The highly sophisticated Flame malware was jointly developed by the U.S. and Israeli governments in preparation for a cybersabotage campaign to disrupt Iran's nuclear fuel enrichment efforts, according to a media report.
Citing unnamed Western officials with knowledge of the operation, the Washington Post reported on Tuesday that Flame's goal was to collect intelligence about Iran's computer networks that would facilitate future cyberattacks.
On June 1, The New York Times reported that Stuxnet, a sophisticated piece of malware that is believed to have caused the destruction of up to 1,000 gas centrifuges at Iran's Natanz uranium enrichment facility, was created by the U.S. and Israel governments as part of a joint operation code-named Olympic Games.
The New York Times cited unnamed official sources who said that prior to deploying Stuxnet, cyberespionage software programs known as beacons were secretly inserted into computers made by German hardware manufacturer Siemens and an Iranian company.
The purpose of these beacons was to collect information about how computer from the Natanz facility interoperated with the uranium enrichment centrifuges, and send this data back for analysis.
On June 11, security researchers from Kaspersky Lab, one of the security companies that discovered and analyzed the Flame malware, announced that they found a link between Flame and Stuxnet in the form of shared computer code.

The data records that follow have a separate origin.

Lemma release_acquired t : _lock t = false → release (set_lock true t) = t.
Proof. destruct t; cbn; intros ->; reflexivity. Qed.

End TrackerHistoryFacts.

Import TokenTracker TokenTrackerFacts TrackerHistoryFacts.

(** X1. On every tracker obtained from [TokenTracker()] through the methods
    of the class, the lock is free between two calls, and the two per-model
    maps are functions of the history: [usage_by_model] has an entry for a
    model key exactly when the history holds a record of that key, and the
    entry is the aggregate of those records (token sums, number of calls, and
    the costs added up in the order of the calls); [get_cumulative_tokens]
    returns the input and output token sums of those records, [(0, 0)] when
    there is none, and leaves the tracker as it was. *)
Theorem tracker_maps_follow_history :
  ∀ (t : tracker) (model_key : string),
    reachable t →
    let h := history_of model_key t in
    _lock t = false
    ∧ usage_by_model t !! model_key
      = match h with [] => None | _ => Some (aggregate_of h) end
    ∧ ∀ fuel,
        get_cumulative_tokens (S fuel) model_key t
        = Some (sum_int TokenTracker.input_tokens h,
                sum_int TokenTracker.output_tokens h, t).
Proof.
  intros t key Hr h. destruct (reachable_follows_history t Hr) as (Hl & _ & Hk).
  destruct (Hk key) as [Hby Hcum]. fold h in Hby, Hcum.
  split; [done|]. split; [exact Hby|].
  intros fuel. unfold get_cumulative_tokens. rewrite acquire_free by done.
  cbn [mbind option_bind set_lock _cumulative_tokens]. rewrite Hcum.
  rewrite release_acquired by done. by destruct h.
Qed.

Lemma tracker_maps_follow_history_witness :
  let u := {| timestamp := "2025-01-01T00:00:00"; provider := "OpenAI";
              model := "gpt-5"; TokenTracker.input_tokens := 10;
              TokenTracker.output_tokens := 5; total_tokens := 15;
              profile := None; TokenTracker.input_cost := 0%float;
              TokenTracker.output_cost := 0%float; total_cost := 0%float |} in
  let t := record_usage u init in
  let h := history_of "OpenAI:gpt-5" t in
  _lock t = false
  ∧ usage_by_model t !! "OpenAI:gpt-5"%string
    = match h with [] => None | _ => Some (aggregate_of h) end
  ∧ ∀ fuel,
      get_cumulative_tokens (S fuel) "OpenAI:gpt-5" t
      = Some (sum_int TokenTracker.input_tokens h,
              sum_int TokenTracker.output_tokens h, t).
Proof.
  apply (tracker_maps_follow_history
           (record_usage
              {| timestamp := "2025-01-01T00:00:00"; provider := "OpenAI";
                 model := "gpt-5"; TokenTracker.input_tokens := 10;
                 TokenTracker.output_tokens := 5; total_tokens := 15;
                 profile := None; TokenTracker.input_cost := 0%float;
                 TokenTracker.output_cost := 0%float; total_cost := 0%float |} init)
           "OpenAI:gpt-5"%string).
  apply (reach_track_usage 1 "2025-01-01T00:00:00" "OpenAI" "gpt-5" 10 5 None
           0%float 0%float 0%float init ∅ _ ∅ reach_init).
  reflexivity.
Defined.

(** X2. [get_last_usage] gives back the call [track_usage] has just
    recorded, with [total_tokens] the sum of the two counts, and leaves the
    tracker as it was; on a tracker without history it returns [None]. *)
Theorem get_last_usage_returns_the_call_just_tracked :
  ∀ now provider model input_tokens output_tokens profile
    input_cost output_cost total_cost (t : tracker) (fs : files) fuel,
    _lock t = false →
    _output_file t = None →
    (∃ t',
       track_usage (S fuel) now provider model input_tokens output_tokens profile
         input_cost output_cost total_cost t fs = Some (t', fs)
       ∧ get_last_usage (S fuel) t'
         = Some (Some {| timestamp := now; provider := provider; model := model;
                         TokenTracker.input_tokens := input_tokens;
                         TokenTracker.output_tokens := output_tokens;
                         total_tokens := input_tokens + output_tokens;
                         profile := profile;
                         TokenTracker.input_cost := input_cost;
                         TokenTracker.output_cost := output_cost;
                         total_cost := total_cost |}, t'))
    ∧ (usage_history t = [] → get_last_usage (S fuel) t = Some (None, t)).
Proof.
  intros now provider model it ot profile ic oc tc t fs fuel Hfree Hnone. split.
  - eexists. split.
    + unfold track_usage. rewrite acquire_free by done. cbn [mbind option_bind].
      rewrite bool_decide_eq_false_2; [reflexivity|].
      cbn. rewrite Hnone. by intros [? ?].
    + unfold get_last_usage. rewrite acquire_free by reflexivity.
      cbn [mbind option_bind]. rewrite release_acquired by reflexivity.
      cbn [release set_lock record_usage usage_history]. by rewrite last_snoc.
  - intros Hempty. unfold get_last_usage. rewrite acquire_free by done.
    cbn [mbind option_bind set_lock usage_history]. rewrite Hempty.
    by rewrite release_acquired.
Qed.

Based on this evidence of collaboration, they theorized that the two threats were created by two development teams funded by the same group of attackers. Flame was probably used for espionage and Stuxnet for sabotage, Roel Schouwenberg, a senior researcher with Kaspersky Lab's global research and analysis team, said at the time.
Flame was discovered back in May, following an investigation into a series of mysterious data loss incidents at Iran's Oil Ministry. Those attacks were carried out in April by the Israeli part of the operation without knowledge from the U.S. side, the Washington Post's sources said.
Security researchers from Kaspersky Lab believe that Flame was created in the first half of 2008. Stuxnet was discovered in June 2010, but the first variant of the malware is believed to date from June 2009.
In September 2011, a separate piece of cyberespionage malware called Duqu was discovered. Duqu's architecture and code are very similar to Stuxnet, leading security researchers to believe that the two threats were created on the same development platform.